- [Activity]: Which lines of the records below contain the word "Section"? Report each of them in full.

- [Material shown]:
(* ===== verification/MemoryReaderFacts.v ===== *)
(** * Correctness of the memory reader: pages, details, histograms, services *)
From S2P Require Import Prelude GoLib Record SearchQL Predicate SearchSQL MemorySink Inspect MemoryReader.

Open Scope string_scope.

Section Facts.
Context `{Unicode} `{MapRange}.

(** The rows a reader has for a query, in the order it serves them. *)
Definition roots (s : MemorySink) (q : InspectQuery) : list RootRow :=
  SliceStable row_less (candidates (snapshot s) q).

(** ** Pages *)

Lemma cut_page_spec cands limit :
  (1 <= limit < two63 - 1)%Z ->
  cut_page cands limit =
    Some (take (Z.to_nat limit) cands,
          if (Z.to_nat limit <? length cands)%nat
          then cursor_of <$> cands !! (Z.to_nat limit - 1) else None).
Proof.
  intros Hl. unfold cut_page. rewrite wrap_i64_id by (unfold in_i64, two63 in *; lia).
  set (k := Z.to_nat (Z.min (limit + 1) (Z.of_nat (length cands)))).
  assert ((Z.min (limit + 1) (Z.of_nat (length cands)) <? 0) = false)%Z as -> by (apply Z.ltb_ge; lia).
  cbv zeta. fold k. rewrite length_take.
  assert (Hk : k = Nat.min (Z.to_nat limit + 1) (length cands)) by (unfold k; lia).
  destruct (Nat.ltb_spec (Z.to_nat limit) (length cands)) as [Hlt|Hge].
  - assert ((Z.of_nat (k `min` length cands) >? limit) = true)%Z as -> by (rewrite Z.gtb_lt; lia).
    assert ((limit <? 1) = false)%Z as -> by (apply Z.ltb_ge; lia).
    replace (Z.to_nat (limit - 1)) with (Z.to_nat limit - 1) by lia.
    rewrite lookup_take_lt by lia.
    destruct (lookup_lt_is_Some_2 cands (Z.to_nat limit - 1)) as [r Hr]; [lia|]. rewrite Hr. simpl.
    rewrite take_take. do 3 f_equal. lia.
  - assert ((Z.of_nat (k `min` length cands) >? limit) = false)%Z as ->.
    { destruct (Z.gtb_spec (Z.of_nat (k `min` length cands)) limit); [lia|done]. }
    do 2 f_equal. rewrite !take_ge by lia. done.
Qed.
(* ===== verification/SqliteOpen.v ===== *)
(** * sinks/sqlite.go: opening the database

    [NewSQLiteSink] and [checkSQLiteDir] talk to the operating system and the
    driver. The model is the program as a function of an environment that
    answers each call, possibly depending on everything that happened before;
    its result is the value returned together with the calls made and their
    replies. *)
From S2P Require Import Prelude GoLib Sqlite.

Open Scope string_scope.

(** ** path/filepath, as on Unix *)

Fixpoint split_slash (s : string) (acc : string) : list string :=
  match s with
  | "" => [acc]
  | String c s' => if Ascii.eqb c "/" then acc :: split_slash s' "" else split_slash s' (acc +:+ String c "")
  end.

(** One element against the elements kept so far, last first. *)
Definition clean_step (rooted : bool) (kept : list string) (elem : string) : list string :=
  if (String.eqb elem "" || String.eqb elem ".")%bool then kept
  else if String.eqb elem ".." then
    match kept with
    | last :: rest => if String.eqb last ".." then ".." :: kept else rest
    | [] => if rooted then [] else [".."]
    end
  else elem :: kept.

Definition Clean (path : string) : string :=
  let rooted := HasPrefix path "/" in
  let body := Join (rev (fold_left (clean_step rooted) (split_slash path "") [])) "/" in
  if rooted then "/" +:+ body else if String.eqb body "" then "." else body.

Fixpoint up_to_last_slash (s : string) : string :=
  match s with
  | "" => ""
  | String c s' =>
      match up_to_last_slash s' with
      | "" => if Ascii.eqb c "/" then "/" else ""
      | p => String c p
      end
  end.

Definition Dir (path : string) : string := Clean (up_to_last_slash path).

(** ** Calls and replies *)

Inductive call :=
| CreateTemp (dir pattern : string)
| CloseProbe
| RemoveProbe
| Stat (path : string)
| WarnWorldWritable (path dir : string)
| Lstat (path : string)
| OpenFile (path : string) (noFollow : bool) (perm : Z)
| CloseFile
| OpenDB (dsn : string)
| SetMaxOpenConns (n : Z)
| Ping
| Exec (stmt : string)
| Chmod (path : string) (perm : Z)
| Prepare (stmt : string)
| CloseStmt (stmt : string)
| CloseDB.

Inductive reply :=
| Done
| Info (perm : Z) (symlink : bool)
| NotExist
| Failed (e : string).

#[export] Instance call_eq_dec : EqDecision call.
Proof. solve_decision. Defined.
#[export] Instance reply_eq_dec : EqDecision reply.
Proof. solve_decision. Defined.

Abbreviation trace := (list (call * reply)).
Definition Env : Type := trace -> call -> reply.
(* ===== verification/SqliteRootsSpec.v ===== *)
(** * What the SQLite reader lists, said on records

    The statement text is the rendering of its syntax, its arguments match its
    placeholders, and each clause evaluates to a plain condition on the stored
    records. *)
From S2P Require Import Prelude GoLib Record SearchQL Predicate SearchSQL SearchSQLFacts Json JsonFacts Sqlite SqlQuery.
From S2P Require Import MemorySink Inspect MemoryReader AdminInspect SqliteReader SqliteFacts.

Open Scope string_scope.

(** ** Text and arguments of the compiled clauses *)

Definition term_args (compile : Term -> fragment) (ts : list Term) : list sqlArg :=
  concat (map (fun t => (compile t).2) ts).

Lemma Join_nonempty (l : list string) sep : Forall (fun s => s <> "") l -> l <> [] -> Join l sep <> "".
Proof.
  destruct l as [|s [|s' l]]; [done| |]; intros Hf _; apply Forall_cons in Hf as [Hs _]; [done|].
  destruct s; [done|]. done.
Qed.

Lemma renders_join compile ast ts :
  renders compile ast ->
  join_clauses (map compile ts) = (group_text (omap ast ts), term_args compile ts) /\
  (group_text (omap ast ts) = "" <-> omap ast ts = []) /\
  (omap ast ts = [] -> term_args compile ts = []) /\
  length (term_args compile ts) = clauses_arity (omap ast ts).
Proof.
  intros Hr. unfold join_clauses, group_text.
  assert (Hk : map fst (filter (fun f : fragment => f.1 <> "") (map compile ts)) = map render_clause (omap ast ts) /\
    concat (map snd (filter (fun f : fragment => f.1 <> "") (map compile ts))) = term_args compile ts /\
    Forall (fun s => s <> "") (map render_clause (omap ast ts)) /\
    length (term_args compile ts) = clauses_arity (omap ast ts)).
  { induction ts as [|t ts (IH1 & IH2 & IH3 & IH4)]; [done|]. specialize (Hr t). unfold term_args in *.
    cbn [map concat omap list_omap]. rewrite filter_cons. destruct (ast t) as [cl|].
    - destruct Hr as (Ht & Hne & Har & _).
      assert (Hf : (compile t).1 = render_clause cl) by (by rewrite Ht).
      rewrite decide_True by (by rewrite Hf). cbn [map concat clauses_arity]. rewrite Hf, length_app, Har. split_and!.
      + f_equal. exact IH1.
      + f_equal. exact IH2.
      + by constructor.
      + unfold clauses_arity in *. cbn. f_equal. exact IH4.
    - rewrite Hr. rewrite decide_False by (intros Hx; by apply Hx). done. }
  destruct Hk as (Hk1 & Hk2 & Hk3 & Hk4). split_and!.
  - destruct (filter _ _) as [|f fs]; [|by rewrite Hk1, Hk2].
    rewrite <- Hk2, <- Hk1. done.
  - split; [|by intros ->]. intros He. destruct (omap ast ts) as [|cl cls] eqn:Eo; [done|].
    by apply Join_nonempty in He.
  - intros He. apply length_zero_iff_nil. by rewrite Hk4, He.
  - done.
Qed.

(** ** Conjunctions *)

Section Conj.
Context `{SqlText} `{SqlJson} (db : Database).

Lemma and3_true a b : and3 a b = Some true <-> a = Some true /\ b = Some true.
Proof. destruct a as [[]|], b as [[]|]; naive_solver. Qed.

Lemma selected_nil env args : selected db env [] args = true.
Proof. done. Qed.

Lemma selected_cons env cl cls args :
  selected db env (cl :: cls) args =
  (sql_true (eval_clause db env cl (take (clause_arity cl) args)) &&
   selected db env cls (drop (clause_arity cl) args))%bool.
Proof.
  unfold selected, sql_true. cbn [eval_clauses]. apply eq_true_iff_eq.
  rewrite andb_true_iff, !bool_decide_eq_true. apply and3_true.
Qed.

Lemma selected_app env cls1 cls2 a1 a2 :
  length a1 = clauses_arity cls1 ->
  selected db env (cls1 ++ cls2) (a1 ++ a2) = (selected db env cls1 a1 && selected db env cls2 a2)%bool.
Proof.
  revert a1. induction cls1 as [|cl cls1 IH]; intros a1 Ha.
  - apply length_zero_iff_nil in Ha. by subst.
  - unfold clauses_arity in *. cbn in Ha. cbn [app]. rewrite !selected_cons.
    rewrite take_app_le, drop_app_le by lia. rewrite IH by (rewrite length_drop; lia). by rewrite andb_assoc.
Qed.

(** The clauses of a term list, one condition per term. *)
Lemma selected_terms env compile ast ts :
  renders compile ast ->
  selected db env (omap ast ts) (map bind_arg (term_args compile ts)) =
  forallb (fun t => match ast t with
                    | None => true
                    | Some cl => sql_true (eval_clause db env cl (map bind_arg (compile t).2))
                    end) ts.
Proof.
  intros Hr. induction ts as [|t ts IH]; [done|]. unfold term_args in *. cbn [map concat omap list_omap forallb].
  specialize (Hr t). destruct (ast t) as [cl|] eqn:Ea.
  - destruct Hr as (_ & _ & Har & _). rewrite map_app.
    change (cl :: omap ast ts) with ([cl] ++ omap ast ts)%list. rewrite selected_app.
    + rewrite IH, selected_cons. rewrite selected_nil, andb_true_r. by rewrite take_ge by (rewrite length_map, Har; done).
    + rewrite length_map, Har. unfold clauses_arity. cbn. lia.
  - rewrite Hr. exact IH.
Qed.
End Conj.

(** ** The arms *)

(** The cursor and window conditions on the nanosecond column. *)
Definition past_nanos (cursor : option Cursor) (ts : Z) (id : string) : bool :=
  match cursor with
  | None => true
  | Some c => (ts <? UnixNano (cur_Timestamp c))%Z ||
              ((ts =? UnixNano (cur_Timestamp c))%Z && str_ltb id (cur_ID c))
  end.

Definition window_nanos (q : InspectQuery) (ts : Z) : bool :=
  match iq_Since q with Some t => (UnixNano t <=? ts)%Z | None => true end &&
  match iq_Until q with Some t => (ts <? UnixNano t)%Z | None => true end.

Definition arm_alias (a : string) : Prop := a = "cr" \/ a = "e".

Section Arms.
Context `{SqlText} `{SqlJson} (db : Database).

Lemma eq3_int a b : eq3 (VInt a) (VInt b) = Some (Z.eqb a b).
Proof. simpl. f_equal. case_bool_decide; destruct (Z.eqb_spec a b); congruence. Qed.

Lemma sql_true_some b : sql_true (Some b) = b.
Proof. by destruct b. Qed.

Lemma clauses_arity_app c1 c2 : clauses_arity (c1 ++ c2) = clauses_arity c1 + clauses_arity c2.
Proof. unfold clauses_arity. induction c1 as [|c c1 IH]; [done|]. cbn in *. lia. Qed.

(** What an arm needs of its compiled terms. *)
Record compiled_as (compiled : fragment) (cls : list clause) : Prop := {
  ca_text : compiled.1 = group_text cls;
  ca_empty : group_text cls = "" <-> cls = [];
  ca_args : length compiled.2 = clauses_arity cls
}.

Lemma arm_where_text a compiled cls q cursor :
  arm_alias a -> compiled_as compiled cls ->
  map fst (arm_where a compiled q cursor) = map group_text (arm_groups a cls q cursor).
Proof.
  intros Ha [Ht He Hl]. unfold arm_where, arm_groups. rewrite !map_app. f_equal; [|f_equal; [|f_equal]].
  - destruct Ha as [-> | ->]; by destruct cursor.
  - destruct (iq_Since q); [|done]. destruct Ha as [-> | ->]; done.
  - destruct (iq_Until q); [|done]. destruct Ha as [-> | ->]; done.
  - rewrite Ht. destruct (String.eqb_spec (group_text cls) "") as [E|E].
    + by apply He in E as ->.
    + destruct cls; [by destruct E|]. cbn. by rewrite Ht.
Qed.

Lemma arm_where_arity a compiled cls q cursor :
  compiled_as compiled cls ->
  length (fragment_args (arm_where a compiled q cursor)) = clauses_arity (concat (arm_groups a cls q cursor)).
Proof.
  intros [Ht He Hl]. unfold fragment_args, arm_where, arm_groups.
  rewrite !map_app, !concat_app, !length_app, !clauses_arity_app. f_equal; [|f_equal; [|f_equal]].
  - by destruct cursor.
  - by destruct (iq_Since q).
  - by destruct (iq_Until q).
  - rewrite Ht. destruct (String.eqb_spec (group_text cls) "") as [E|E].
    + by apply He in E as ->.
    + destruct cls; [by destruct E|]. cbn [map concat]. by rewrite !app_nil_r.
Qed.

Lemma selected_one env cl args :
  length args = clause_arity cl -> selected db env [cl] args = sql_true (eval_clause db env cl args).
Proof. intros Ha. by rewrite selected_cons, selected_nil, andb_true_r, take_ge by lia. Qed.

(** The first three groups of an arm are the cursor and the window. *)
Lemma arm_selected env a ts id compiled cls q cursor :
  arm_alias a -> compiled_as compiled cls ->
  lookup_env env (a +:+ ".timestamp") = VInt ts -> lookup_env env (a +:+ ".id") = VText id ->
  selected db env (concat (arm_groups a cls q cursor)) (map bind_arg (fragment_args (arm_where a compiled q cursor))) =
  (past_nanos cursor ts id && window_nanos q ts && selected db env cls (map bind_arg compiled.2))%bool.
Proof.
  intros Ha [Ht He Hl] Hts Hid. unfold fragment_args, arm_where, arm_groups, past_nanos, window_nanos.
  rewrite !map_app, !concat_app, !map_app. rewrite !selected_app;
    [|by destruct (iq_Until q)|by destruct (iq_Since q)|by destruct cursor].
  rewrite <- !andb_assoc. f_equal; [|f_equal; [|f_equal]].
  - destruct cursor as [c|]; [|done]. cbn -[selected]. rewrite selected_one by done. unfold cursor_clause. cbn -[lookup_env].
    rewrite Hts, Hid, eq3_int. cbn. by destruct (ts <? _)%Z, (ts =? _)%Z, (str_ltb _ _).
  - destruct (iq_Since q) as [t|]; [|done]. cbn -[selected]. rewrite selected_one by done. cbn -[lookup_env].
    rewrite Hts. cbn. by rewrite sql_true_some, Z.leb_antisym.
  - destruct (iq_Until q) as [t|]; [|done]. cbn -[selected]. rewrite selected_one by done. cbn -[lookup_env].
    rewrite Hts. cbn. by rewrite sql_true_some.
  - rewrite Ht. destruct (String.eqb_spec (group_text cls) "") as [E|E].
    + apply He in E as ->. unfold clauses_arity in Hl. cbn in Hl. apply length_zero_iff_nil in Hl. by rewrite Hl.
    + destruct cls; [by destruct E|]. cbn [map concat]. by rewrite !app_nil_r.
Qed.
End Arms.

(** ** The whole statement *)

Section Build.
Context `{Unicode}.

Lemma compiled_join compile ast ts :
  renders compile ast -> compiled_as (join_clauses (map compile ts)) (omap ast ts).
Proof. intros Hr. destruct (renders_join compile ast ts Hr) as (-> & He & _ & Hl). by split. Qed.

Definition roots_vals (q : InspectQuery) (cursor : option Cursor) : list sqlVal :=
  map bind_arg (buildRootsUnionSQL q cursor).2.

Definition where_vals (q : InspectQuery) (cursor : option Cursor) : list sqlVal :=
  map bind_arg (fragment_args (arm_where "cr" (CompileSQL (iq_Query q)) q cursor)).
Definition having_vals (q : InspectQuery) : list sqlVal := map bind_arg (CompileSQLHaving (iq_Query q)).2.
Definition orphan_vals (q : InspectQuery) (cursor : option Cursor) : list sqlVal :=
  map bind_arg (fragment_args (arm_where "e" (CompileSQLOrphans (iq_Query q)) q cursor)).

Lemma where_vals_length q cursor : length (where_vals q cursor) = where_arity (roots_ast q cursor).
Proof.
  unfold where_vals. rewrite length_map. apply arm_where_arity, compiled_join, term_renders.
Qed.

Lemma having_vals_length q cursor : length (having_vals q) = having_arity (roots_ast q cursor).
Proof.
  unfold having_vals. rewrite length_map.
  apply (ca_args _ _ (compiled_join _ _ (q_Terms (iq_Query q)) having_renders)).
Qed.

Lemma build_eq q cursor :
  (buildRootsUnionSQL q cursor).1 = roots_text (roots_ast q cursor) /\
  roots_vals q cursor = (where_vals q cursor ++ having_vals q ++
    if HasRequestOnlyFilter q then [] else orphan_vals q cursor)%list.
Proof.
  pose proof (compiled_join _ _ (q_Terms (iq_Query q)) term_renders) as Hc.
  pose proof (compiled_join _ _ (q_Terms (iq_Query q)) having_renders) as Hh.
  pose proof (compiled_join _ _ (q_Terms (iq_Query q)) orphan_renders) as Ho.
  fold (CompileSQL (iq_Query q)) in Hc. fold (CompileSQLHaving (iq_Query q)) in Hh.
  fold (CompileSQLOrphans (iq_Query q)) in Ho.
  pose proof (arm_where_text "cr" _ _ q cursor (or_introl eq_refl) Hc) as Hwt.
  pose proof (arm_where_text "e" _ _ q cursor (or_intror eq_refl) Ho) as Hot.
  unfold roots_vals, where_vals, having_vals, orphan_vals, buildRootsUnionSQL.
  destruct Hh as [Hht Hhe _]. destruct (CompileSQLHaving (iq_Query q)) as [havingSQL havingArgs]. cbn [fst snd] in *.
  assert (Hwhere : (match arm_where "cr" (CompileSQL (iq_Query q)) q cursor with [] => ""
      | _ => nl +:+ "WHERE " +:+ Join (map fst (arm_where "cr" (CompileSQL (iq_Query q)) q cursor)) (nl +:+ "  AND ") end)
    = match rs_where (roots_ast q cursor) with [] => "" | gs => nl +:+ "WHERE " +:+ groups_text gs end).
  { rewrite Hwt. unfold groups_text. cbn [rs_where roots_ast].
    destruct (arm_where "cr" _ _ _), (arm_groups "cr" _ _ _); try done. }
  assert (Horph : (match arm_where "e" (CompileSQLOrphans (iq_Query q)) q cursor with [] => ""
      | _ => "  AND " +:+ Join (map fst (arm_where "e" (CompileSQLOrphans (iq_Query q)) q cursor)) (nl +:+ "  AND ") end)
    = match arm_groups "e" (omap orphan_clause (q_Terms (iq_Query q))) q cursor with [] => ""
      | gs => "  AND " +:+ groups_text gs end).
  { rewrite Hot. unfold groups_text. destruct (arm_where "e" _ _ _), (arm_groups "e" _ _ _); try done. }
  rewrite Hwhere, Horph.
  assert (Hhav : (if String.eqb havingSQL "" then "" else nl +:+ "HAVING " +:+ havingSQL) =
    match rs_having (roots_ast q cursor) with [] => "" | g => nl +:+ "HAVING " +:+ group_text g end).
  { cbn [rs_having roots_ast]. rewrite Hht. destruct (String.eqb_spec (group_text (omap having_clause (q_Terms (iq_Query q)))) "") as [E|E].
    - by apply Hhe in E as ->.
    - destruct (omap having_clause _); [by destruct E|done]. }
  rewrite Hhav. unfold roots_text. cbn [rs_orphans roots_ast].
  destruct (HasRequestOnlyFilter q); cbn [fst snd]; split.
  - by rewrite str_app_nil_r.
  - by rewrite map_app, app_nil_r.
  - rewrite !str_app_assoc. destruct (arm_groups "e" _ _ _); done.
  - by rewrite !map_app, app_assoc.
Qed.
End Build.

- [Result below]:
Section Facts.
Section Conj.
Section Arms.
Section Build.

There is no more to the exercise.